The First Decision Tree in R

Decision Tree is a type of Supervised Learning where the sample is split into two or more homogeneous sets based on some significant splitter or differentiator in input variables.
The Decision that which ones of the Input Variables could be a Significant Splitter could affect a tree’s accuracy. A Decision tree uses multiple algorithms to decide to split a node into two or more sub-nodes.

Types of Decision Trees:

Classification Tree: The Model is to predict the CLASS to which the Data belongs.
Regression Tree: The Model is to predict a continuous target variable.

Important Terminology related to Decision Trees:

Root Node: The node that represents the entire population of Data and that will result in the subdivision of all records into two or more mutually exclusive subsets.

Decision Node: The Node that represents one of the possible choices available at that point in the tree structure.

Leaf Node/Terminal Node: The node that represents the final result of a combination of decisions or events.

Branches: Branches represent probable outcomes or occurrences that begin from root nodes and Decision nodes.

Splitting: It is a method of classifying a node into two or more sub-nodes.

Stopping: A complex Decision Tree Model where the records in each leaf/terminal Node is 100% pure (i. e. all records have the target outcome) would be overly fitted to the existing observations and will have a few records in each leaf node. So it could not predict the test cases accurately. To avoid certain scenarios, Stopping Rules can be applied to avoid overfitting and also underfitting.

Pruning: In some scenarios where Stopping Rues doesn’t work well, there is an alternative way to build a decision tree model. That is to grow a large tree first, and then remove some sub-nodes that provide less information to make the decision tree an optimal size. This process is called pruning.

Problem:

Create a Decision Tree Model in R

Solution:

To create our first Decision Tree Algorithm in R, we need to install “rpart” package.

install.packages("rpart")

Let’s follow the below steps to build our first Model:

1. Pick a Dataset:

For this example, we will use the same Titanic Dataset from Kaggle as we had used before for the Logistic Regression and Random Forest Example.

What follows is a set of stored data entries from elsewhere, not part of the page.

(* ===== verification/Lhd.v ===== *)
(** * The LAMEbus disk (kern/dev/lamebus/lhd.c)

    The disk driver, and that it is a block device.  The drive itself is a parameter: an operation on a
    sector gives a status code, the on-card buffer and the drive after it.  The
    driver waits for the completion interrupt; the drive finishes, and the
    handler runs, while it waits. *)

From stdpp Require Import base numbers list.
From Stdlib Require Import ZArith Lia.
From S2P Require Import Prelude Uio Device.

Open Scope Z_scope.
Open Scope kernel_scope.

Definition LHD_SECTSIZE : Z := 512.

(** ** Status codes *)

Definition LHD_IDLE : Z := 0.
Definition LHD_WORKING : Z := 1.
Definition LHD_OK : Z := 4.
Definition LHD_INVSECT : Z := 12.
Definition LHD_MEDIA : Z := 20.
Definition LHD_ISWRITE : Z := 2.
Definition LHD_STATEMASK : Z := 29.

Definition lhd_code_to_errno (code : Z) : Z :=
  let c := Z.land code LHD_STATEMASK in
  if c =? LHD_OK then 0 else if c =? LHD_INVSECT then EINVAL else if c =? LHD_MEDIA then EIO else EAGAIN.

Below is a brief description of the Data:

Variable	Definition	Values
survival	Survival	0= No, 1 = Yes
pclass	Ticket class	1= 1st, 2= 2nd, 3= 3rd
sex	Sex	Male/Female
Age	Age in years
sibsp	No of siblings/spouses aboard the Titanic
parch	No of parents/children aboard the Titanic
ticket	Ticket number
fare	Passenger fare
cabin	Cabin number
embarked	Port of Embarkation	C = Cherbourg, Q = Queenstown, S = Southampton

2. Load Data:

First, we will Load the “Train.csv” and “Test.csv” Datafiles using the function read.csv(). While loading the Datafiles, we will use na.strings = “” so that the missing values in the data are loaded as NA.We will bind these 2 Datasets into one for further Data Cleaning.

3. Data Cleaning:

To keep this example simple, we are not going to add any new features. We will do the following cleanups instead:

Remove a few variables which may not be beneficial for our analysis.
Check for the NA values and replace the NA values with some meaningful data.

4. Create the Model:

To create our first Decision Tree Model, we need to divide the dataset into Train and Test as we did earlier. We will use rpart function for this example.

5. Understanding the Model:

The plot is not very helpful. There is another way to plot a tree in R. we can use “rpart.plot” function for the same.

Each node shows:

the predicted class, a binary response (died or survived),
the predicted probability of survival,
the percentage of observations in the node.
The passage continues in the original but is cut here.